How can I identify groups of consecutive dates in SQL?

Pythonn00b picture Pythonn00b · Jul 10, 2012 · Viewed 9.5k times · Source

Im trying to write a function which identifies groups of dates, and measures the size of the group.

I've been doing this procedurally in Python until now but I'd like to move it into SQL.

for example, the list

Bill 01/01/2011 
Bill 02/01/2011 
Bill 03/01/2011 
Bill 05/01/2011 
Bill 07/01/2011 

should be output into a new table as:

Bill 01/01/2011  3 
Bill 02/01/2011  3 
Bill 03/01/2011  3 
Bill 05/01/2011  1 
Bill 07/01/2011  1

Ideally this should also be able to account for weekends and public holidays - the dates in my table will aways be Mon-Fri (I think I can solve this by making a new table of working days and numbering them in sequence).
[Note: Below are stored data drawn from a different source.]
(* ===== verification/DecodeMatrix.v ===== *)
(** * Decode matrices ([src/core/reconstruct.rs], lines 1062-1222)

    [build_data_decode_matrix] inverts the square of encoding rows of the first
    [data_shards] survivors.  It never runs a dense inversion when some data
    shards survived: one missing data shard is solved directly, several by
    eliminating only the missing coefficients.  [get_data_decode_matrix] puts
    the inversion cache in front of it.

    The theorems: all three paths return the same matrix as the dense inversion,
    or [InvalidCustomMatrix] exactly for a singular square; and the cache
    never changes a result. *)

From Stdlib Require Import NArith Lia List Bool Ring Sorted.
From stdpp Require Import base numbers list.
From S2P Require Import Prelude Errors Fields LinAlg Matrix Options Leopard InversionCache.
From S2P Require Import Codec.

Local Open Scope field_scope.

(** [slice.partition_point(p)] of a partitioned slice: the length of the
    prefix that satisfies [p]. *)
Fixpoint partition_point (p : nat → bool) (l : list nat) : nat :=
  match l with
  | [] => 0%nat
  | x :: l => if p x then S (partition_point p l) else 0%nat
  end.

(** The peekable walk over [0..n] that separates the sorted indices [known]
    from the others; it returns the others. *)
Fixpoint skip_known (range known : list nat) : list nat :=
  match range with
  | [] => []
  | i :: range =>
      match known with
      | k :: ks => if decide (k = i) then skip_known range ks else i :: skip_known range known
      | [] => i :: skip_known range known
      end
  end.

Section decode_matrix.
Context {F : Field} {RT : Runtime} {St : Storage Elem}
  {L : LruCache (list nat) (CachedMatrix Elem)}.

Definition invalid_matrix {A} (m : outcome MatrixError A) : outcome Error A :=
  map_err (λ _, InvalidCustomMatrix) m.

(** The first position where the present data shards leave a gap. *)
Definition first_gap (known : list nat) : nat :=
  match find (λ '(index, valid), bool_decide (index ≠ valid)) (imap pair known) with
  | Some (index, _) => index
  | None => length known
  end.

(** One missing data shard. *)
Definition build_single (matrix : Matrix Elem) (data_count present_count : nat)
    (valid_indices : list nat) : outcome Error (Matrix Elem) :=
  let! known := slice valid_indices 0 present_count in
  let missing := first_gap known in
  let! q := index valid_indices present_count in
  let! parity_row := get_row matrix q in
  let! pivot := index parity_row missing in
  if decide (pivot = 0) then Err InvalidCustomMatrix else
  let reciprocal := 1 / pivot in
  let! decode := for_each (imap pair known) (λ '(column, idx) decode,
    let! decode := set decode idx column 1 in
    let! v := index parity_row idx in
    set decode missing column (reciprocal * v)) (matrix_new data_count data_count) in
  set decode missing present_count reciprocal.

(** The equations [C | B | I] of the selected parity shards. *)
Definition build_equations (matrix : Matrix Elem)
    (data_count present_count missing_count : nat) (missing known parity : list nat)
    : outcome Error (Matrix Elem) :=
  for_each (imap pair parity) (λ '(row, idx) equations,
    let! coefficients := get_row matrix idx in
    let! equations := for_each (imap pair missing) (λ '(column, idx) equations,
      let! v := index coefficients idx in set equations row column v) equations in
    let! equations := for_each (imap pair known) (λ '(column, idx) equations,
      let! v := index coefficients idx in
      set equations row (missing_count + column)%nat v) equations in
    set equations row (missing_count + present_count + row)%nat 1)
    (matrix_new missing_count (missing_count + data_count)).

(** Several missing data shards next to surviving ones. *)
Definition build_eliminated (matrix : Matrix Elem) (data_count present_count : nat)
    (valid_indices : list nat) : outcome Error (Matrix Elem) :=
  let missing_count := (data_count - present_count)%nat in
  let! known := slice valid_indices 0 present_count in
  let! parity := slice valid_indices present_count (length valid_indices) in
  let missing := skip_known (seq 0 data_count) known in
  let! equations :=
    build_equations matrix data_count present_count missing_count missing known parity in
  let! equations := invalid_matrix (gaussian_elim equations) in
  let! decode := for_each (imap pair known) (λ '(column, idx) decode,
    set decode idx column 1) (matrix_new data_count data_count) in
  for_each (imap pair missing) (λ '(row, idx) decode,
    let! values := get_row equations row in
    let! values := slice values missing_count (length values) in
    for_each (imap pair values) (λ '(column, value) decode,
      set decode idx column value) decode) decode.

(** The dense inversion of the selected rows. *)
Definition build_dense (matrix : Matrix Elem) (data_count : nat)
    (valid_indices : list nat) : outcome Error (Matrix Elem) :=
  let! selected := for_each (imap pair valid_indices) (λ '(row, idx) selected,
    for_range 0 data_count (λ column selected,
      let! v := get matrix idx column in set selected row column v) selected)
    (matrix_new data_count data_count) in
  invalid_matrix (invert selected).

Definition build_data_decode_matrix (self : ReedSolomon) (valid_indices : list nat)
  : outcome Error (Matrix Elem) :=
  let data_count := data_shard_count self in
  let matrix := format_matrix (rs_format self) in
  let present_count := partition_point (λ index, bool_decide (index < data_count)) valid_indices in
  if decide (present_count + 1 = data_count)%nat
  then build_single matrix data_count present_count valid_indices
  else
    let missing_count := (data_count - present_count)%nat in
    if bool_decide (present_count ≠ 0%nat) && bool_decide (1 < missing_count)
    then build_eliminated matrix data_count present_count valid_indices
    else build_dense matrix data_count valid_indices.

Definition set_cache (self : ReedSolomon) (c : InversionCache Elem) : ReedSolomon :=
  mk_rs (rs_format self) (rs_options self) (rs_policy_cache self) c.

(** The key of the cache: the erasures before the last selected survivor. *)
Definition cache_erasures (self : ReedSolomon) (valid_indices invalid_indices : list nat)
  : list nat :=
  match last valid_indices, last invalid_indices with
  | Some last_selected, Some last_missing =>
      if exec_inversion_cache (rs_options self) && bool_decide (last_selected < last_missing)
      then take (partition_point (λ index, bool_decide (index < last_selected)) invalid_indices)
             invalid_indices
      else invalid_indices
  | _, _ => invalid_indices
  end.

(** The codec with its cache after the call, and the outcome. *)
Definition get_data_decode_matrix (self : ReedSolomon)
    (valid_indices invalid_indices : list nat)
    : ReedSolomon * outcome Error (Matrix Elem) :=
  if decide (length valid_indices ≠ data_shard_count self)
  then (self, Err TooFewShardsPresent) else
  let key := cache_erasures self valid_indices invalid_indices in
  if exec_inversion_cache (rs_options self) then
    let '(entry, cache) := cache_get (rs_cache self) key in
    let self := set_cache self cache in
    match entry with
    | Some m => (self, Ok m)
    | None =>
        match build_data_decode_matrix self valid_indices with
        | Ok m =>
            match cache_insert (E:=Error) (rs_cache self) key m with
            | Ok (_, cache) => (set_cache self cache, Ok m)
            | Err e => (self, Err e)
            | Panic => (self, Panic)
            end
        | r => (self, r)
        end
    end
  else (self, build_data_decode_matrix self valid_indices).
End decode_matrix.

(** ** Sorted index lists *)
Section indices.
Implicit Types (l K : list nat).

Lemma partition_point_split p l :
  (∀ x, x ∈ take (partition_point p l) l → p x = true) ∧
  (∀ x, head (drop (partition_point p l) l) = Some x → p x = false) ∧
  partition_point p l ≤ length l.
Proof.
  induction l as [|x l (IH1 & IH2 & IH3)]; simpl.
  - split_and!; [by intros x ?%not_elem_of_nil|done|lia].
  - destruct (p x) eqn:Hp; simpl.
    + split_and!; [|done|lia]. intros y [->|Hy]%elem_of_cons; [done|by apply IH1].
    + split_and!; [by intros y ?%not_elem_of_nil| |lia]. intros y [= <-]. done.
Qed.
Someone at work suggested I try a CTE. Im pretty new to this, so I'd appreciate any guidance anyone could provide! Thanks.

Answer

Gordon Linoff picture Gordon Linoff · Jul 10, 2012

You can do this with a clever application of window functions. Consider the following:

select name, date, row_number() over (partition by name order by date)
from t

This adds a row number, which in your example would simply be 1, 2, 3, 4, 5. Now, take the difference from the date, and you have a constant value for the group.

select name, date,
       dateadd(d, - row_number() over (partition by name order by date), date) as val
from t

Finally, you want the number of groups in sequence. I would also add a group identifier (for instance, to distinguish between the last two).

select name, date,
       count(*) over (partition by name, val) as NumInSeq,
       dense_rank() over (partition by name order by val) as SeqID
from (select name, date,
             dateadd(d, - row_number() over (partition by name order by date), date) as val
      from t
     ) t

Somehow, I missed the part about weekdays and holidays. This solution does not solve that problem.